## Exercise details
Output the entries verbatim, including every line.

## Records shown
┄┄┄┄┄┄┄┄┄┄
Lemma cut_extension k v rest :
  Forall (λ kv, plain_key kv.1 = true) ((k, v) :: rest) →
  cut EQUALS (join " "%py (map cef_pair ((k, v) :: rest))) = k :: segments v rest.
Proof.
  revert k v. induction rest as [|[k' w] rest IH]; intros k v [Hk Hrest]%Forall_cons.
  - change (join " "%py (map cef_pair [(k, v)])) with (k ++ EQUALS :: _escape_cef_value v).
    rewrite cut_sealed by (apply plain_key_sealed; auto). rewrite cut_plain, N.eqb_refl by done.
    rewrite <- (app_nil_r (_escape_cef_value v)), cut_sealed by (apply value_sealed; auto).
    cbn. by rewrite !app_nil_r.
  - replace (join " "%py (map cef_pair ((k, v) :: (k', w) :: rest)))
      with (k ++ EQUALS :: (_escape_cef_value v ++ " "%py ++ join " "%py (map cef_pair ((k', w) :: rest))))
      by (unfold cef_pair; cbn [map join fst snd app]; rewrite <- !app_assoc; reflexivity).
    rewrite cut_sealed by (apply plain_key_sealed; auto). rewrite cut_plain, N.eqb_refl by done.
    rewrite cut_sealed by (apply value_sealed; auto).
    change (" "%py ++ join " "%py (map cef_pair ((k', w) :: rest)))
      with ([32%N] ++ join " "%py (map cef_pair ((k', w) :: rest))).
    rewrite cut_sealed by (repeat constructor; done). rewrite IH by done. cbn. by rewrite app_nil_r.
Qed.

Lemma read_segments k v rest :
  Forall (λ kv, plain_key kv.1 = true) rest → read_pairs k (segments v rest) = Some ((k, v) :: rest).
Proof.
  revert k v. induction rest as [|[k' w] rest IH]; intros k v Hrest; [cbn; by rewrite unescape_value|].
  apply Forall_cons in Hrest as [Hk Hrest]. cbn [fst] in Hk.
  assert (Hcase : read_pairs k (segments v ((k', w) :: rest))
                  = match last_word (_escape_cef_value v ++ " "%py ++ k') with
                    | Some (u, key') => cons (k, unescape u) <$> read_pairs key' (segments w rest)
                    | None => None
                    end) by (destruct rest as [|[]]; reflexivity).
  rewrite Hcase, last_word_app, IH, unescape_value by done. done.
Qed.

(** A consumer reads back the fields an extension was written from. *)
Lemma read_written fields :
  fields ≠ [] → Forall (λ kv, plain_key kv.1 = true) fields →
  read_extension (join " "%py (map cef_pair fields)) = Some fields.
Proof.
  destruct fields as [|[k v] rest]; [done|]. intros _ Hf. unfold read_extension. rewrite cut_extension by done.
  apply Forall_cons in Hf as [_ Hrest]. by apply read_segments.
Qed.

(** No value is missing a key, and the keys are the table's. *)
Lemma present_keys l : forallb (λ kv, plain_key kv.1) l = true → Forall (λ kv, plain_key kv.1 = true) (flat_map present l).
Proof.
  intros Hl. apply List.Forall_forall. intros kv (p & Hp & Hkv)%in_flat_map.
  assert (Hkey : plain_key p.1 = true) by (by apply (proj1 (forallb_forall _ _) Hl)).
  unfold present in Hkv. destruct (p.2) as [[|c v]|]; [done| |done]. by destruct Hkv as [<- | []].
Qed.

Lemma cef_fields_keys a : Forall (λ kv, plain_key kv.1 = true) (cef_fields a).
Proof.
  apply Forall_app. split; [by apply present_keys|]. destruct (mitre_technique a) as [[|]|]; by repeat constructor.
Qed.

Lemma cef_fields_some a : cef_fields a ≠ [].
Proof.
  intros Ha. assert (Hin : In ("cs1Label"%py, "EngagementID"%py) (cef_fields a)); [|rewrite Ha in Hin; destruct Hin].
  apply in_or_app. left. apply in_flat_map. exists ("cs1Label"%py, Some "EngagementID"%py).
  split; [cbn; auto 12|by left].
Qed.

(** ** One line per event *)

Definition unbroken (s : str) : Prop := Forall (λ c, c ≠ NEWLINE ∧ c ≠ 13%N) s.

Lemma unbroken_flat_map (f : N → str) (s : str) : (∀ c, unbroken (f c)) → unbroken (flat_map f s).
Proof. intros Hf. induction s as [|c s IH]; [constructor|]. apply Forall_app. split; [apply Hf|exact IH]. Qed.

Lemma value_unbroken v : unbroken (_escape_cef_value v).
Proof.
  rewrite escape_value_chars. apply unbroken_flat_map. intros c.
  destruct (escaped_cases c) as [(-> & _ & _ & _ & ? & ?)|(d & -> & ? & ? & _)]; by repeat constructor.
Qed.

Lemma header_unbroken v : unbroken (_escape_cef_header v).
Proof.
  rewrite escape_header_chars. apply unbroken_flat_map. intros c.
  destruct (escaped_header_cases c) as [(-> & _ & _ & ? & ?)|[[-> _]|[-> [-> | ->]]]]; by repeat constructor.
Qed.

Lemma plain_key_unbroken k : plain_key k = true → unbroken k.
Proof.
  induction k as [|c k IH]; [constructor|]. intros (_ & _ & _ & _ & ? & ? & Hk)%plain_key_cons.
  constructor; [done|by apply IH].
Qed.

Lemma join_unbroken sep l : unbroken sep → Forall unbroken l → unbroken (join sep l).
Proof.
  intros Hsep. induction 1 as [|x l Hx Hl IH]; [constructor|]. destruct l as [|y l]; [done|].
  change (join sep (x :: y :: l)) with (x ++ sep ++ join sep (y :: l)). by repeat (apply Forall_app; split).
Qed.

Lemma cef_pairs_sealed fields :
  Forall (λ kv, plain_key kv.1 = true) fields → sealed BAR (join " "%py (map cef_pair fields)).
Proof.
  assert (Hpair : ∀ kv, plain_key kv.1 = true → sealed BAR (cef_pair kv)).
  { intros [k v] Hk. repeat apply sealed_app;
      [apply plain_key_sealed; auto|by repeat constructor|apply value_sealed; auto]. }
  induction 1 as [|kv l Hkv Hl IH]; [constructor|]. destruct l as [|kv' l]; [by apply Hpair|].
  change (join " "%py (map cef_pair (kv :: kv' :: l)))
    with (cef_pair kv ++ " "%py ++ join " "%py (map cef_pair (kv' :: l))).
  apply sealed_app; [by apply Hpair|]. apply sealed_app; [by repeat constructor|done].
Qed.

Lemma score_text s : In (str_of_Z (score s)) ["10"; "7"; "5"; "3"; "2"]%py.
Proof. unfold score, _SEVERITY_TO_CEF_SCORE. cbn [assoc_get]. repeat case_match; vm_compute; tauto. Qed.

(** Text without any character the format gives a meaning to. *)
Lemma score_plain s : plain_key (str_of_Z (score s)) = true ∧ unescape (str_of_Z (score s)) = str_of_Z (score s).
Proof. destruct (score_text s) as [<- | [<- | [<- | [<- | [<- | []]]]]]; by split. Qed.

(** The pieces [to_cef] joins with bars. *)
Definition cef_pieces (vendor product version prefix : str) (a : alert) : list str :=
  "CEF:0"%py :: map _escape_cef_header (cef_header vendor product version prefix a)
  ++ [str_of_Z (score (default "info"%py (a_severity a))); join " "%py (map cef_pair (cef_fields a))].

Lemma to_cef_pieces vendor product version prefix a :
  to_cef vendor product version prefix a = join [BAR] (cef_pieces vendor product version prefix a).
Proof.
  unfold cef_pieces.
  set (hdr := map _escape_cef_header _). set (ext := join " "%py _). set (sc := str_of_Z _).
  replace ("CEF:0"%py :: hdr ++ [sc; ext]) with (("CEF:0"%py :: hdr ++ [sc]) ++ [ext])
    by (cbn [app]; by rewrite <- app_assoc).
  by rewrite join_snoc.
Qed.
┄┄┄┄┄┄┄┄┄┄
## Answer to this problem
Lemma cut_extension k v rest :
  Forall (λ kv, plain_key kv.1 = true) ((k, v) :: rest) →
  cut EQUALS (join " "%py (map cef_pair ((k, v) :: rest))) = k :: segments v rest.
Proof.
  revert k v. induction rest as [|[k' w] rest IH]; intros k v [Hk Hrest]%Forall_cons.
  - change (join " "%py (map cef_pair [(k, v)])) with (k ++ EQUALS :: _escape_cef_value v).
    rewrite cut_sealed by (apply plain_key_sealed; auto). rewrite cut_plain, N.eqb_refl by done.
    rewrite <- (app_nil_r (_escape_cef_value v)), cut_sealed by (apply value_sealed; auto).
    cbn. by rewrite !app_nil_r.
  - replace (join " "%py (map cef_pair ((k, v) :: (k', w) :: rest)))
      with (k ++ EQUALS :: (_escape_cef_value v ++ " "%py ++ join " "%py (map cef_pair ((k', w) :: rest))))
      by (unfold cef_pair; cbn [map join fst snd app]; rewrite <- !app_assoc; reflexivity).
    rewrite cut_sealed by (apply plain_key_sealed; auto). rewrite cut_plain, N.eqb_refl by done.
    rewrite cut_sealed by (apply value_sealed; auto).
    change (" "%py ++ join " "%py (map cef_pair ((k', w) :: rest)))
      with ([32%N] ++ join " "%py (map cef_pair ((k', w) :: rest))).
    rewrite cut_sealed by (repeat constructor; done). rewrite IH by done. cbn. by rewrite app_nil_r.
Qed.

Lemma read_segments k v rest :
  Forall (λ kv, plain_key kv.1 = true) rest → read_pairs k (segments v rest) = Some ((k, v) :: rest).
Proof.
  revert k v. induction rest as [|[k' w] rest IH]; intros k v Hrest; [cbn; by rewrite unescape_value|].
  apply Forall_cons in Hrest as [Hk Hrest]. cbn [fst] in Hk.
  assert (Hcase : read_pairs k (segments v ((k', w) :: rest))
                  = match last_word (_escape_cef_value v ++ " "%py ++ k') with
                    | Some (u, key') => cons (k, unescape u) <$> read_pairs key' (segments w rest)
                    | None => None
                    end) by (destruct rest as [|[]]; reflexivity).
  rewrite Hcase, last_word_app, IH, unescape_value by done. done.
Qed.

(** A consumer reads back the fields an extension was written from. *)
Lemma read_written fields :
  fields ≠ [] → Forall (λ kv, plain_key kv.1 = true) fields →
  read_extension (join " "%py (map cef_pair fields)) = Some fields.
Proof.
  destruct fields as [|[k v] rest]; [done|]. intros _ Hf. unfold read_extension. rewrite cut_extension by done.
  apply Forall_cons in Hf as [_ Hrest]. by apply read_segments.
Qed.

(** No value is missing a key, and the keys are the table's. *)
Lemma present_keys l : forallb (λ kv, plain_key kv.1) l = true → Forall (λ kv, plain_key kv.1 = true) (flat_map present l).
Proof.
  intros Hl. apply List.Forall_forall. intros kv (p & Hp & Hkv)%in_flat_map.
  assert (Hkey : plain_key p.1 = true) by (by apply (proj1 (forallb_forall _ _) Hl)).
  unfold present in Hkv. destruct (p.2) as [[|c v]|]; [done| |done]. by destruct Hkv as [<- | []].
Qed.

Lemma cef_fields_keys a : Forall (λ kv, plain_key kv.1 = true) (cef_fields a).
Proof.
  apply Forall_app. split; [by apply present_keys|]. destruct (mitre_technique a) as [[|]|]; by repeat constructor.
Qed.

Lemma cef_fields_some a : cef_fields a ≠ [].
Proof.
  intros Ha. assert (Hin : In ("cs1Label"%py, "EngagementID"%py) (cef_fields a)); [|rewrite Ha in Hin; destruct Hin].
  apply in_or_app. left. apply in_flat_map. exists ("cs1Label"%py, Some "EngagementID"%py).
  split; [cbn; auto 12|by left].
Qed.

(** ** One line per event *)

Definition unbroken (s : str) : Prop := Forall (λ c, c ≠ NEWLINE ∧ c ≠ 13%N) s.

Lemma unbroken_flat_map (f : N → str) (s : str) : (∀ c, unbroken (f c)) → unbroken (flat_map f s).
Proof. intros Hf. induction s as [|c s IH]; [constructor|]. apply Forall_app. split; [apply Hf|exact IH]. Qed.

Lemma value_unbroken v : unbroken (_escape_cef_value v).
Proof.
  rewrite escape_value_chars. apply unbroken_flat_map. intros c.
  destruct (escaped_cases c) as [(-> & _ & _ & _ & ? & ?)|(d & -> & ? & ? & _)]; by repeat constructor.
Qed.

Lemma header_unbroken v : unbroken (_escape_cef_header v).
Proof.
  rewrite escape_header_chars. apply unbroken_flat_map. intros c.
  destruct (escaped_header_cases c) as [(-> & _ & _ & ? & ?)|[[-> _]|[-> [-> | ->]]]]; by repeat constructor.
Qed.

Lemma plain_key_unbroken k : plain_key k = true → unbroken k.
Proof.
  induction k as [|c k IH]; [constructor|]. intros (_ & _ & _ & _ & ? & ? & Hk)%plain_key_cons.
  constructor; [done|by apply IH].
Qed.

Lemma join_unbroken sep l : unbroken sep → Forall unbroken l → unbroken (join sep l).
Proof.
  intros Hsep. induction 1 as [|x l Hx Hl IH]; [constructor|]. destruct l as [|y l]; [done|].
  change (join sep (x :: y :: l)) with (x ++ sep ++ join sep (y :: l)). by repeat (apply Forall_app; split).
Qed.

Lemma cef_pairs_sealed fields :
  Forall (λ kv, plain_key kv.1 = true) fields → sealed BAR (join " "%py (map cef_pair fields)).
Proof.
  assert (Hpair : ∀ kv, plain_key kv.1 = true → sealed BAR (cef_pair kv)).
  { intros [k v] Hk. repeat apply sealed_app;
      [apply plain_key_sealed; auto|by repeat constructor|apply value_sealed; auto]. }
  induction 1 as [|kv l Hkv Hl IH]; [constructor|]. destruct l as [|kv' l]; [by apply Hpair|].
  change (join " "%py (map cef_pair (kv :: kv' :: l)))
    with (cef_pair kv ++ " "%py ++ join " "%py (map cef_pair (kv' :: l))).
  apply sealed_app; [by apply Hpair|]. apply sealed_app; [by repeat constructor|done].
Qed.

Lemma score_text s : In (str_of_Z (score s)) ["10"; "7"; "5"; "3"; "2"]%py.
Proof. unfold score, _SEVERITY_TO_CEF_SCORE. cbn [assoc_get]. repeat case_match; vm_compute; tauto. Qed.

(** Text without any character the format gives a meaning to. *)
Lemma score_plain s : plain_key (str_of_Z (score s)) = true ∧ unescape (str_of_Z (score s)) = str_of_Z (score s).
Proof. destruct (score_text s) as [<- | [<- | [<- | [<- | [<- | []]]]]]; by split. Qed.

(** The pieces [to_cef] joins with bars. *)
Definition cef_pieces (vendor product version prefix : str) (a : alert) : list str :=
  "CEF:0"%py :: map _escape_cef_header (cef_header vendor product version prefix a)
  ++ [str_of_Z (score (default "info"%py (a_severity a))); join " "%py (map cef_pair (cef_fields a))].

Lemma to_cef_pieces vendor product version prefix a :
  to_cef vendor product version prefix a = join [BAR] (cef_pieces vendor product version prefix a).
Proof.
  unfold cef_pieces.
  set (hdr := map _escape_cef_header _). set (ext := join " "%py _). set (sc := str_of_Z _).
  replace ("CEF:0"%py :: hdr ++ [sc; ext]) with (("CEF:0"%py :: hdr ++ [sc]) ++ [ext])
    by (cbn [app]; by rewrite <- app_assoc).
  by rewrite join_snoc.
Qed.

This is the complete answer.